The Seventh-day Adventist world church’s top health leader challenged a gathering of Loma Linda University Health (LLUH) faculty and alumni to think differently about how they view mission service and their own health.

Peter Landless, MD, Health Ministries director at the denomination’s world headquarters, said that while Loma Linda University alumni may think mission service happens in countries outside of the United States in the Church’s hundreds of hospitals, dispensaries and clinics, it occurs every day as patients visit their offices.

Landless, a cardiologist who made his remarks during a LLUH alumni mission breakfast on campus March 3, encouraged each participant to schedule time to promote wholeness in their own lives, apart from work and service.

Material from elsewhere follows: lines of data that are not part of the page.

(** * oxylabs-sdk-go: Google Shopping targets, defaults and client construction

    A shallow embedding of

    - [ecommerce/google_shopping.go]: the four Google Shopping scrape targets
      (url, search, product, pricing), their option structs, their parameter
      checks and the payload each one submits;
    - package [internal] (defaults): the default constants and the
      [SetDefault...] helpers;
    - package [serp] (client construction): [Init] and [InitAsync].

    Go values are modelled as follows.

    - [interface{}] is the inductive [value]; the nil interface is [VNil].
    - [map[string]interface{}] is a [gmap string value]; indexing a Go map
      with an absent key yields nil, which is [index].
    - Go [int] is [Z]. The code only compares option integers with 0, it never
      does arithmetic on them, so no wrap-around is involved.
    - [time.Duration] is a [Z] counting nanoseconds.
    - A pointer to an option struct is an [option]: [None] is the nil pointer.
      The structs are passed by value in the model; the Go code writes the
      defaults through the pointer, the model returns the updated struct.
    - A function returning [error] returns [result unit]; a failed type
      assertion [x.(T)] is a run-time panic, which is the third constructor of
      [result].
    - The receiver [c] of the scrape methods and the calls made through
      [c.C.Req] live in the record [world], threaded by the monad [M]. *)

From stdpp Require Import gmap strings list fin_maps.
From Stdlib Require Import ZArith.

Set Warnings "-register-all,-clear-no-such-hyp".
#[local] Open Scope Z_scope.

(** ** Dynamic values, errors and results *)

(** Go's [interface{}], restricted to the shapes a JSON payload can hold. *)
Inductive value : Type :=
  | VNil
  | VString (s : string)
  | VInt (n : Z)
  | VBool (b : bool)
  | VList (l : list value)
  | VMap (m : gmap string value).

(** Go's [error] values. [Errorf] is [fmt.Errorf] applied to a format and
    plain arguments, [ErrorfErr] is [fmt.Errorf] applied to a format and one
    error argument (the verb, [%w] or [%v], is in the format string), and
    [errors_New] stands for the errors made by code outside these files. *)
Inductive error : Type :=
  | Errorf (format : string) (args : list value)
  | ErrorfErr (format : string) (cause : error)
  | errors_New (msg : string).

(** The run-time panic of a failed type assertion [v.(T)]. *)
Inductive panic : Type :=
  | InterfaceConversion (v : value) (T : string).

Inductive result (A : Type) : Type :=
  | Ok (a : A)
  | Err (e : error)
  | Panic (p : panic).
Arguments Ok {A} a.
Arguments Err {A} e.
Arguments Panic {A} p.

Definition result_bind {A B} (r : result A) (k : A → result B) : result B :=
  match r with
  | Ok a => k a
  | Err e => Err e
  | Panic p => Panic p
  end.

Declare Scope go_scope.
Delimit Scope go_scope with go.
Notation "'try' x <- r ; k" := (result_bind r (fun x => k))
  (at level 10, x name, r at level 100, k at level 200) : go_scope.
#[local] Open Scope go_scope.

(** [a && b] and [a || b] evaluate [b] only when [a] does not decide the
    outcome; an operand is a computation that may panic. *)
Definition and_then (a b : result bool) : result bool :=
  try x <- a; if x then b else Ok false.

Definition or_else (a b : result bool) : result bool :=
  try x <- a; if x then Ok true else b.

(** [v.(string)] and [v.(int)]. *)
Definition assert_string (v : value) : result string :=
  match v with
  | VString s => Ok s
  | _ => Panic (InterfaceConversion v "string")
  end.

Definition assert_int (v : value) : result Z :=
  match v with
  | VInt n => Ok n
  | _ => Panic (InterfaceConversion v "int")
  end.

Definition is_nil (v : value) : bool :=
  match v with
  | VNil => true
  | _ => false
  end.

(** [m[k]] on a Go map: the stored value, or nil when the key is absent. *)
Definition index (m : gmap string value) (k : string) : value :=
  default VNil (m !! k).

(** [opts[len(opts)-1]] when [len(opts) > 0] and that element is not nil,
    else the freshly allocated zero struct. *)
Definition last_or {A} (zero : A) (opts : list (option A)) : A :=
  if bool_decide (0 < length opts)%nat then
    match opts !! (length opts - 1)%nat with
    | Some (Some opt) => opt
    | _ => zero
    end
  else zero.

(** ** Package time and package context *)

Definition Duration : Type := Z.
Definition time_Second : Duration := 1000000000.

Inductive context_Context : Type :=
  | context_Background
  | context_WithCancel (parent : context_Context)
  | context_WithDeadline (parent : context_Context) (unix_nano : Z)
  | context_WithTimeout (parent : context_Context) (timeout : Duration).

(** ** Package oxylabs: named string types *)

Module oxylabs.
Definition UserAgent : Type := string.
Definition Render : Type := string.
Definition Domain : Type := string.
Definition Locale : Type := string.
Definition Source : Type := string.
Abbreviation ContextOption := (gmap string value).
End oxylabs.

(** ** The client and the world it talks to *)

Record ApiCredentials_t : Type := {
  Username : string;
  Password : string;
}.

(** [http.Client{}]: only the zero value is ever built. *)
Inductive http_Client : Type :=
  | http_Client_zero.

(** [internal.Client]; [ApiCredentials_t] is the struct behind the field
    [ApiCredentials]. *)
Record Client : Type := {
  BaseUrl : string;
  ApiCredentials : ApiCredentials_t;
  HttpClient : http_Client;
}.

Record http_Response : Type := {
  StatusCode : Z;
  Body : string;
}.

(** One call of [c.C.Req(ctx, jsonPayload, method)]. *)
Record Request (Bytes : Type) : Type := {
  req_ctx : context_Context;
  req_body : Bytes;
  req_method : string;
}.
Arguments req_ctx {Bytes} r.
Arguments req_body {Bytes} r.
Arguments req_method {Bytes} r.

(** ** What the three files import but do not define

    The declarations of package [oxylabs], the helpers [internal.ValidateUrl]
    and [internal.Client.Req], [ecommerce.GetResp] and [encoding/json] are
    outside the files embedded here. Every theorem below holds for all of
    them: they are the fields of this class. [service] is what [Req] returns
    for a request, given the client and the requests made before it. *)
Class Externals : Type := {
  UA_DESKTOP : oxylabs.UserAgent;
  DOMAIN_COM : oxylabs.Domain;
  GoogleShoppingUrl : oxylabs.Source;
  GoogleShoppingSearch : oxylabs.Source;
  GoogleShoppingProduct : oxylabs.Source;
  GoogleShoppingPricing : oxylabs.Source;
  IsUserAgentValid : oxylabs.UserAgent → bool;
  IsRenderValid : oxylabs.Render → bool;
  ValidateParseInstructions : gmap string value → result unit;
  ValidateUrl : string → string → result unit;
  Bytes : Type;
  json_Marshal : gmap string value → result Bytes;
  service : Client → list (Request Bytes) → Request Bytes →
            result http_Response;
  Resp : Type;
  GetResp : http_Response → bool → bool → result Resp;
}.

Section Runtime.
Context {env : Externals}.

(** The receiver's [*internal.Client] and the requests sent so far. *)
Record world : Type := {
  client : Client;
  sent : list (Request Bytes);
}.

Definition M (A : Type) : Type := world → result A * world.

Definition ret {A} (a : A) : M A := fun w => (Ok a, w).

Definition bind {A B} (m : M A) (k : A → M B) : M B :=
  fun w =>
    match m w with
    | (Ok a, w') => k a w'
    | (Err e, w') => (Err e, w')
    | (Panic p, w') => (Panic p, w')
    end.

Definition lift {A} (r : result A) : M A := fun w => (r, w).

(** [c.C.Req]: the call is recorded, the client is only read. *)
Definition Req (ctx : context_Context) (jsonPayload : Bytes)
    (method : string) : M http_Response :=
  fun w =>
    let r := {| req_ctx := ctx; req_body := jsonPayload;
                req_method := method |} in
    (service (client w) (sent w) r,
     {| client := client w; sent := sent w ++ [r] |}).
End Runtime.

“When Jesus healed people, he addressed their mind, body and spirit,” he told the audience. He added, "The Seventh-day Adventist health message has been given to us to fit us for service because our work is not yet done."

Landless traced the history of health care when people living with disease were viewed as having failed to follow natural health laws (works) to the belief that we are given health so that we can take care of ourselves to serve (grace).

As it has pursued these principles, Loma Linda University Health has become a leader in research and whole person care. The impact on health and longevity was shared globally in Nov. 2006, when the city of Loma Linda was declared a Blue Zone® in a National Geographic cover story written by Dan Buettner. Blue Zones are areas of the world where people live much longer than the surrounding population.

The event grew from a Mission Breakfast held each year, sponsored by the National Association of Seventh-day Adventist Dentists (NASDAD) and the School of Dentistry. Attendees were primarily faculty and alumni who have served as overseas missionaries.

Doyle Nick, DDS, associate professor, LLU School of Dentistry, hosted the event. Nick, who once worked as a dentist in Asia, is also associate director for dental affairs for the Adventist Church’s Health Ministries department.

Loma Linda University Health’s parent organization is the Adventist Church’s world headquarters.

The breakfast, held during LLUH Homecoming, was an opportunity for alumni and faculty from LLU’s eight schools who have provided health care overseas to gather and network.